(Task input begins)

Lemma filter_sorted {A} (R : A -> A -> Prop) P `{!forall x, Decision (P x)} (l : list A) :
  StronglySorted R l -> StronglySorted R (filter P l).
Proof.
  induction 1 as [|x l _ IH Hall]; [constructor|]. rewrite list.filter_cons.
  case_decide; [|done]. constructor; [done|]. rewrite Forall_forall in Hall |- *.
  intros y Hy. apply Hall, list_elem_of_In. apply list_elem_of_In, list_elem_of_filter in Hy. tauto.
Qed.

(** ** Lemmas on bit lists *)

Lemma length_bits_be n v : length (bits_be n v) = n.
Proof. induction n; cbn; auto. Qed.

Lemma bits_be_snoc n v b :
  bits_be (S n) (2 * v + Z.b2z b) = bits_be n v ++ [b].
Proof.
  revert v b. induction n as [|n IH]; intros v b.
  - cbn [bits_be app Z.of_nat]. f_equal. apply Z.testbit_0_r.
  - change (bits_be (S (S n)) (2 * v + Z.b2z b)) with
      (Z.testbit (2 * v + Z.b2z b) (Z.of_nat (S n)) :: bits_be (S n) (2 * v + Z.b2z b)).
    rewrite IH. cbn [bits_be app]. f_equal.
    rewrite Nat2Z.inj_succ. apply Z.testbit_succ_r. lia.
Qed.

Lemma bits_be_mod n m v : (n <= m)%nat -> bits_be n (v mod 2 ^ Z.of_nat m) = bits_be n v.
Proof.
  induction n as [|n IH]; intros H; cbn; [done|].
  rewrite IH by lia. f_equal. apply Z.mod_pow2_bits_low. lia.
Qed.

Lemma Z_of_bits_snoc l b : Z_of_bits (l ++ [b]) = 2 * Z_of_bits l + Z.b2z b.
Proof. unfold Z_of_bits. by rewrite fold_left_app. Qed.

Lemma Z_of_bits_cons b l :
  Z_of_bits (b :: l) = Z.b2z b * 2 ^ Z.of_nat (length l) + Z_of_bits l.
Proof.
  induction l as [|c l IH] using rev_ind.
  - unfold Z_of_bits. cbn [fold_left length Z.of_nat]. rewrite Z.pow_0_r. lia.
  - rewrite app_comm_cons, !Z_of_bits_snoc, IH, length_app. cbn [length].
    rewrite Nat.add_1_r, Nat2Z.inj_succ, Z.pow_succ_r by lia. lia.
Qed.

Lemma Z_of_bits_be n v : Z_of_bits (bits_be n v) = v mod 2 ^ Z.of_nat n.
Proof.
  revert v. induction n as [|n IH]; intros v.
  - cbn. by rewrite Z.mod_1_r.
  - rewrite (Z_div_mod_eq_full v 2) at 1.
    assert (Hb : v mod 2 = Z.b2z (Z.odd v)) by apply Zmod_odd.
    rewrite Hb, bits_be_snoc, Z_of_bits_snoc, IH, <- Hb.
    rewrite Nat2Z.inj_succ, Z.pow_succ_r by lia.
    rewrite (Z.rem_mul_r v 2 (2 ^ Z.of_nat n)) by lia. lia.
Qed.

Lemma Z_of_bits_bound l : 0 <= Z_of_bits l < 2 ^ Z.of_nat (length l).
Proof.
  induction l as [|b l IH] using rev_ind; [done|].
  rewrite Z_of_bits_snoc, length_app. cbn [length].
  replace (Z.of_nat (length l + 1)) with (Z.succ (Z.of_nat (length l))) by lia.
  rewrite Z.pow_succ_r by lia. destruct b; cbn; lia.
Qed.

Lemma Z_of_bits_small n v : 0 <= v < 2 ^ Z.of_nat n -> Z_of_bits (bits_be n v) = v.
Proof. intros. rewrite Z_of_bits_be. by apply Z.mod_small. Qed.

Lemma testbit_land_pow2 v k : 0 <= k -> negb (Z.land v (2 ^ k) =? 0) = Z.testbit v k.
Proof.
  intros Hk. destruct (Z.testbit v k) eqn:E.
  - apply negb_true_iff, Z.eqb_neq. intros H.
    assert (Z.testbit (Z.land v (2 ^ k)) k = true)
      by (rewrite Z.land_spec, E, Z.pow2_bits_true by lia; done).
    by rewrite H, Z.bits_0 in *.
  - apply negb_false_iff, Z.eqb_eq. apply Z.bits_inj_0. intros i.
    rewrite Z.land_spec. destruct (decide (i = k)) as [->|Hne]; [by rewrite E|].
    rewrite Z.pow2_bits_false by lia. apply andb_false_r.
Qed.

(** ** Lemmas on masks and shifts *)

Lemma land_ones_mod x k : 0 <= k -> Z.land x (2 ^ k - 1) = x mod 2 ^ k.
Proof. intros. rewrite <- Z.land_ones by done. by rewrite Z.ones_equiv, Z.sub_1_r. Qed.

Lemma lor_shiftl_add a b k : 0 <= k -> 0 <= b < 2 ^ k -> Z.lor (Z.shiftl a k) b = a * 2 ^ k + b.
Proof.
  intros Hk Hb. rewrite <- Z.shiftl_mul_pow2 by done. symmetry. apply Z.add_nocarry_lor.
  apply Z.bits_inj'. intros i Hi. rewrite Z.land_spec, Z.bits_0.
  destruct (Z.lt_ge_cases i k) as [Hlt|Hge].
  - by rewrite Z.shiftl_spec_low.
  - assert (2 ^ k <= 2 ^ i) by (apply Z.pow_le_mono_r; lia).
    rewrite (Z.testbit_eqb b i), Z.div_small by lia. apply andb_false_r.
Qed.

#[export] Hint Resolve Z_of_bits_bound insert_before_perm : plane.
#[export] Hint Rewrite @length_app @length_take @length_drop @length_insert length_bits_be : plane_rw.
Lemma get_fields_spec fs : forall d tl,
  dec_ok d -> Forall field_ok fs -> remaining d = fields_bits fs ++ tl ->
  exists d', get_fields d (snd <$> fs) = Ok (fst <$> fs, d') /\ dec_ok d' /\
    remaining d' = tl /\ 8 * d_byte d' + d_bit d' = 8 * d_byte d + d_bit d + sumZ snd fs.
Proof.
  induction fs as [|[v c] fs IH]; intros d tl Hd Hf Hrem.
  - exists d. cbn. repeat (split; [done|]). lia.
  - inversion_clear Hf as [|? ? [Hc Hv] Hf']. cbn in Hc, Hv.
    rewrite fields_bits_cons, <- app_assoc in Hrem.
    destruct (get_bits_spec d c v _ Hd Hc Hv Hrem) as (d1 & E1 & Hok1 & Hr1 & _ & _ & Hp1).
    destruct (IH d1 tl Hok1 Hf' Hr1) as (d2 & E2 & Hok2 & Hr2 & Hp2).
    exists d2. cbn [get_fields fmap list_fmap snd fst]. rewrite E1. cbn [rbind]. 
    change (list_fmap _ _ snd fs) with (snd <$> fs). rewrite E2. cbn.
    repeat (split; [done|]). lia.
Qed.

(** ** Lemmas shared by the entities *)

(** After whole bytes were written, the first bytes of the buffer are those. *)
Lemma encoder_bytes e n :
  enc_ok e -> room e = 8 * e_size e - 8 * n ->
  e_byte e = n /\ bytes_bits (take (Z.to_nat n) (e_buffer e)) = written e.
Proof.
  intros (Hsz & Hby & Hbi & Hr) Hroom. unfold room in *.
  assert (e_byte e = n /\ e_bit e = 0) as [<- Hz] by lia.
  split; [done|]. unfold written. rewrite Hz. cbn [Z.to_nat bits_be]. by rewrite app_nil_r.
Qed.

(Task input ends)

## What you should do
The full set of entries should be copied out exactly as given.

## Written solution
Lemma filter_sorted {A} (R : A -> A -> Prop) P `{!forall x, Decision (P x)} (l : list A) :
  StronglySorted R l -> StronglySorted R (filter P l).
Proof.
  induction 1 as [|x l _ IH Hall]; [constructor|]. rewrite list.filter_cons.
  case_decide; [|done]. constructor; [done|]. rewrite Forall_forall in Hall |- *.
  intros y Hy. apply Hall, list_elem_of_In. apply list_elem_of_In, list_elem_of_filter in Hy. tauto.
Qed.

(** ** Lemmas on bit lists *)

Lemma length_bits_be n v : length (bits_be n v) = n.
Proof. induction n; cbn; auto. Qed.

Lemma bits_be_snoc n v b :
  bits_be (S n) (2 * v + Z.b2z b) = bits_be n v ++ [b].
Proof.
  revert v b. induction n as [|n IH]; intros v b.
  - cbn [bits_be app Z.of_nat]. f_equal. apply Z.testbit_0_r.
  - change (bits_be (S (S n)) (2 * v + Z.b2z b)) with
      (Z.testbit (2 * v + Z.b2z b) (Z.of_nat (S n)) :: bits_be (S n) (2 * v + Z.b2z b)).
    rewrite IH. cbn [bits_be app]. f_equal.
    rewrite Nat2Z.inj_succ. apply Z.testbit_succ_r. lia.
Qed.

Lemma bits_be_mod n m v : (n <= m)%nat -> bits_be n (v mod 2 ^ Z.of_nat m) = bits_be n v.
Proof.
  induction n as [|n IH]; intros H; cbn; [done|].
  rewrite IH by lia. f_equal. apply Z.mod_pow2_bits_low. lia.
Qed.

Lemma Z_of_bits_snoc l b : Z_of_bits (l ++ [b]) = 2 * Z_of_bits l + Z.b2z b.
Proof. unfold Z_of_bits. by rewrite fold_left_app. Qed.

Lemma Z_of_bits_cons b l :
  Z_of_bits (b :: l) = Z.b2z b * 2 ^ Z.of_nat (length l) + Z_of_bits l.
Proof.
  induction l as [|c l IH] using rev_ind.
  - unfold Z_of_bits. cbn [fold_left length Z.of_nat]. rewrite Z.pow_0_r. lia.
  - rewrite app_comm_cons, !Z_of_bits_snoc, IH, length_app. cbn [length].
    rewrite Nat.add_1_r, Nat2Z.inj_succ, Z.pow_succ_r by lia. lia.
Qed.

Lemma Z_of_bits_be n v : Z_of_bits (bits_be n v) = v mod 2 ^ Z.of_nat n.
Proof.
  revert v. induction n as [|n IH]; intros v.
  - cbn. by rewrite Z.mod_1_r.
  - rewrite (Z_div_mod_eq_full v 2) at 1.
    assert (Hb : v mod 2 = Z.b2z (Z.odd v)) by apply Zmod_odd.
    rewrite Hb, bits_be_snoc, Z_of_bits_snoc, IH, <- Hb.
    rewrite Nat2Z.inj_succ, Z.pow_succ_r by lia.
    rewrite (Z.rem_mul_r v 2 (2 ^ Z.of_nat n)) by lia. lia.
Qed.

Lemma Z_of_bits_bound l : 0 <= Z_of_bits l < 2 ^ Z.of_nat (length l).
Proof.
  induction l as [|b l IH] using rev_ind; [done|].
  rewrite Z_of_bits_snoc, length_app. cbn [length].
  replace (Z.of_nat (length l + 1)) with (Z.succ (Z.of_nat (length l))) by lia.
  rewrite Z.pow_succ_r by lia. destruct b; cbn; lia.
Qed.

Lemma Z_of_bits_small n v : 0 <= v < 2 ^ Z.of_nat n -> Z_of_bits (bits_be n v) = v.
Proof. intros. rewrite Z_of_bits_be. by apply Z.mod_small. Qed.

Lemma testbit_land_pow2 v k : 0 <= k -> negb (Z.land v (2 ^ k) =? 0) = Z.testbit v k.
Proof.
  intros Hk. destruct (Z.testbit v k) eqn:E.
  - apply negb_true_iff, Z.eqb_neq. intros H.
    assert (Z.testbit (Z.land v (2 ^ k)) k = true)
      by (rewrite Z.land_spec, E, Z.pow2_bits_true by lia; done).
    by rewrite H, Z.bits_0 in *.
  - apply negb_false_iff, Z.eqb_eq. apply Z.bits_inj_0. intros i.
    rewrite Z.land_spec. destruct (decide (i = k)) as [->|Hne]; [by rewrite E|].
    rewrite Z.pow2_bits_false by lia. apply andb_false_r.
Qed.

(** ** Lemmas on masks and shifts *)

Lemma land_ones_mod x k : 0 <= k -> Z.land x (2 ^ k - 1) = x mod 2 ^ k.
Proof. intros. rewrite <- Z.land_ones by done. by rewrite Z.ones_equiv, Z.sub_1_r. Qed.

Lemma lor_shiftl_add a b k : 0 <= k -> 0 <= b < 2 ^ k -> Z.lor (Z.shiftl a k) b = a * 2 ^ k + b.
Proof.
  intros Hk Hb. rewrite <- Z.shiftl_mul_pow2 by done. symmetry. apply Z.add_nocarry_lor.
  apply Z.bits_inj'. intros i Hi. rewrite Z.land_spec, Z.bits_0.
  destruct (Z.lt_ge_cases i k) as [Hlt|Hge].
  - by rewrite Z.shiftl_spec_low.
  - assert (2 ^ k <= 2 ^ i) by (apply Z.pow_le_mono_r; lia).
    rewrite (Z.testbit_eqb b i), Z.div_small by lia. apply andb_false_r.
Qed.

#[export] Hint Resolve Z_of_bits_bound insert_before_perm : plane.
#[export] Hint Rewrite @length_app @length_take @length_drop @length_insert length_bits_be : plane_rw.
Lemma get_fields_spec fs : forall d tl,
  dec_ok d -> Forall field_ok fs -> remaining d = fields_bits fs ++ tl ->
  exists d', get_fields d (snd <$> fs) = Ok (fst <$> fs, d') /\ dec_ok d' /\
    remaining d' = tl /\ 8 * d_byte d' + d_bit d' = 8 * d_byte d + d_bit d + sumZ snd fs.
Proof.
  induction fs as [|[v c] fs IH]; intros d tl Hd Hf Hrem.
  - exists d. cbn. repeat (split; [done|]). lia.
  - inversion_clear Hf as [|? ? [Hc Hv] Hf']. cbn in Hc, Hv.
    rewrite fields_bits_cons, <- app_assoc in Hrem.
    destruct (get_bits_spec d c v _ Hd Hc Hv Hrem) as (d1 & E1 & Hok1 & Hr1 & _ & _ & Hp1).
    destruct (IH d1 tl Hok1 Hf' Hr1) as (d2 & E2 & Hok2 & Hr2 & Hp2).
    exists d2. cbn [get_fields fmap list_fmap snd fst]. rewrite E1. cbn [rbind]. 
    change (list_fmap _ _ snd fs) with (snd <$> fs). rewrite E2. cbn.
    repeat (split; [done|]). lia.
Qed.

(** ** Lemmas shared by the entities *)

(** After whole bytes were written, the first bytes of the buffer are those. *)
Lemma encoder_bytes e n :
  enc_ok e -> room e = 8 * e_size e - 8 * n ->
  e_byte e = n /\ bytes_bits (take (Z.to_nat n) (e_buffer e)) = written e.
Proof.
  intros (Hsz & Hby & Hbi & Hr) Hroom. unfold room in *.
  assert (e_byte e = n /\ e_bit e = 0) as [<- Hz] by lia.
  split; [done|]. unfold written. rewrite Hz. cbn [Z.to_nat bits_be]. by rewrite app_nil_r.
Qed.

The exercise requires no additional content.